By the way, if I ever did manage to implement it, my next step would be to implement an operating system as I described here. Basically, start with a microkernel and then code all the things like the filesystem in userland using Bless.

Comments

I think I've settled on dynamic typing with optional type declarations, like ActionScript3.

I'm trying to figure out if I can get rid of objects or closures, but I don't think I can.

There's a fundamental difference between an actor and an object. An actor gets its own VM-level stack and heap, whereas objects don't. An object can only exist on a particular actor's VM-level heap.

Bless has all the same basic data types as Python (including ints that are actually bignums). You can create your own data types using classes.

I'm still wondering how to split up objects, actors, and modules. It's easy to take the Python approach, including the way objects and threads are related. However, I don't think that's what I want to do. I'm thinking that files should work the way they work in Java. A file can have one top-level "public thing". That thing starts with a keyword such as class, actor (object is to class as actor is to what?), or interface.

Bless is duck typed with optional static typing. Interfaces are optional.

There's some confusion if you use ":type" to denote a function's return value when the function itself has a ":" before the body, especially since the ":type" is optional. Hence, I'm switching to using this syntax "var a of Int". "of" and "var" are keywords. Classes must start with an uppercase like in Ruby and Haskell.

It should be written "a.len", not "len(a)". Casts should be written "OtherType(value)" since that is a constructor. I'm flexible on this last one.

Process ids should have a string representation. However, they should be objects. It must not be possible to create a process id yourself. You can only be given a process id. You must not be able to arbitrarily access a process you haven't been given access to by manufacturing a process id. A process id is an object that lives on an actor's VM-level heap.
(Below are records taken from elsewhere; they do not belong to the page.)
(* ===== verification/JsonText.v ===== *)
(** * The text of [json.dumps] and how [json.loads] reads it

    The pieces the round trips of [JsonRoundtrip] and [FloatRoundtrip]
    share: the bytes of a string and the ASCII bytes [ensure_ascii]
    produces (their code points are their bytes), the [\uXXXX] escapes of
    [escape_cp] and their reading by [scan_string] (surrogate pairs
    included), the digits of [int.__repr__] and their reading by
    [match_number], the first code point of a value ([starts_value]) and
    [json_loads_text]: [json.loads] of an ASCII text the scanner reads
    completely. *)

From stdpp Require Import base strings list.
From Stdlib Require Import ZArith String Ascii Lia.
From S2P Require Import Prelude PyValue Json JsonScan.

Local Open Scope Z_scope.

(** ** Bytes and ASCII *)

Lemma byte_list_cons a s :
  byte_list (String a s) = Z.of_nat (nat_of_ascii a) :: byte_list s.
Proof. reflexivity. Qed.

Lemma byte_list_app s1 s2 : byte_list (s1 ++ s2)%string = byte_list s1 ++ byte_list s2.
Proof.
  unfold byte_list. induction s1 as [|a s1 IH]; simpl; [done|]. by rewrite IH.
Qed.

Lemma byte_list_chr c : 0 <= c < 256 -> byte_list (chr c) = [c].
Proof.
  intros Hc. unfold chr. rewrite byte_list_cons. cbn [byte_list list_ascii_of_string map].
  rewrite nat_ascii_embedding by lia. f_equal. lia.
Qed.

Lemma byte_list_concat_nil (l : list string) :
  byte_list (String.concat "" l) = List.concat (map byte_list l).
Proof.
  induction l as [|x [|y l] IH]; [done | simpl; by rewrite app_nil_r | ].
  change (String.concat "" (x :: y :: l)) with (x ++ "" ++ String.concat "" (y :: l))%string.
  rewrite !byte_list_app, IH. done.
Qed.

Lemma byte_nonneg a : 0 <= Z.of_nat (nat_of_ascii a) < 256.
Proof. pose proof (nat_ascii_bounded a). lia. Qed.
(* ===== verification/JsonRoundtrip.v ===== *)
(** * [json.loads(json.dumps(v))]: what a client reads back

    The response bodies of the handler are [json.dumps] of Python values;
    this file shows that [json.loads], as modelled in [Json], reads them
    back.  The values are those a response can hold ([view_value]):
    [None], booleans, [int]s with at most 4300 digits (the limit of
    [int()]), the doubles ([is_double]: the floats [float()] keeps), [Decimal]s,
    well-formed strings ([utf8_ok]: their bytes are the UTF-8 encoding of
    Unicode scalar values), and lists and dicts of such values (dict keys
    well-formed and pairwise distinct, since [json.loads] keeps the last
    of duplicate keys).  What comes back is [pv_view] of the value:
    [CustomJSONEncoder] sends a [Decimal] as the double [float(obj)], and
    a double comes back as itself ([FloatRoundtrip]).  For the values
    without floats or Decimals ([json_value]) that is the value itself.

    The proof rests on [ensure_ascii]: the text [json.dumps] produces is
    ASCII, so its code points are its bytes, and only the escapes of the
    strings have to be undone; the scan of a list or dict is an induction
    on its elements, with a fuel built up from theirs. *)

From stdpp Require Import base strings list.
From Stdlib Require Import ZArith String Ascii Lia.
From S2P Require Import Prelude PyValue Float64 Json JsonScan JsonText FloatRoundtrip.

Local Open Scope Z_scope.

(** ** JSON-typed values *)

Fixpoint json_value (v : pyval) : bool :=
  match v with
  | PyNone | PyBool _ => true
  | PyInt z => (dec_width (Z.abs z) <=? 4300)%nat
  | PyStr s => utf8_ok s
  | PyList l => forallb json_value l
  | PyDict d => forallb (fun kv => utf8_ok kv.1 && json_value kv.2) d && bool_decide (NoDup d.*1)
  | _ => false
  end.

Lemma json_value_list l : json_value (PyList l) = true <-> Forall (fun v => json_value v = true) l.
Proof. simpl. rewrite forallb_forall, List.Forall_forall. done. Qed.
Many different actors may all have their own process id objects pointing to the same process. That process might have already died leaving a dangling process id. When you try to send a message to a process, the VM must do so carefully because that process might have died and been reclaimed.

When an actor is laid out in RAM, it should start with a magic number that the VM can look at to tell whether there's an actor at that location in memory. When an actor dies, that magic number can be cleared out. STM can help with the coordination between kernel threads.

Bless has data that is global to all actors. It must be immutable. Global variables must be written in UPPER_CASE. I haven't decided whether I want the global variables to be statically defined at "compile time" or whether I want variables that can be set once like in Erlang. Globals may not be present in the first iterations of Bless.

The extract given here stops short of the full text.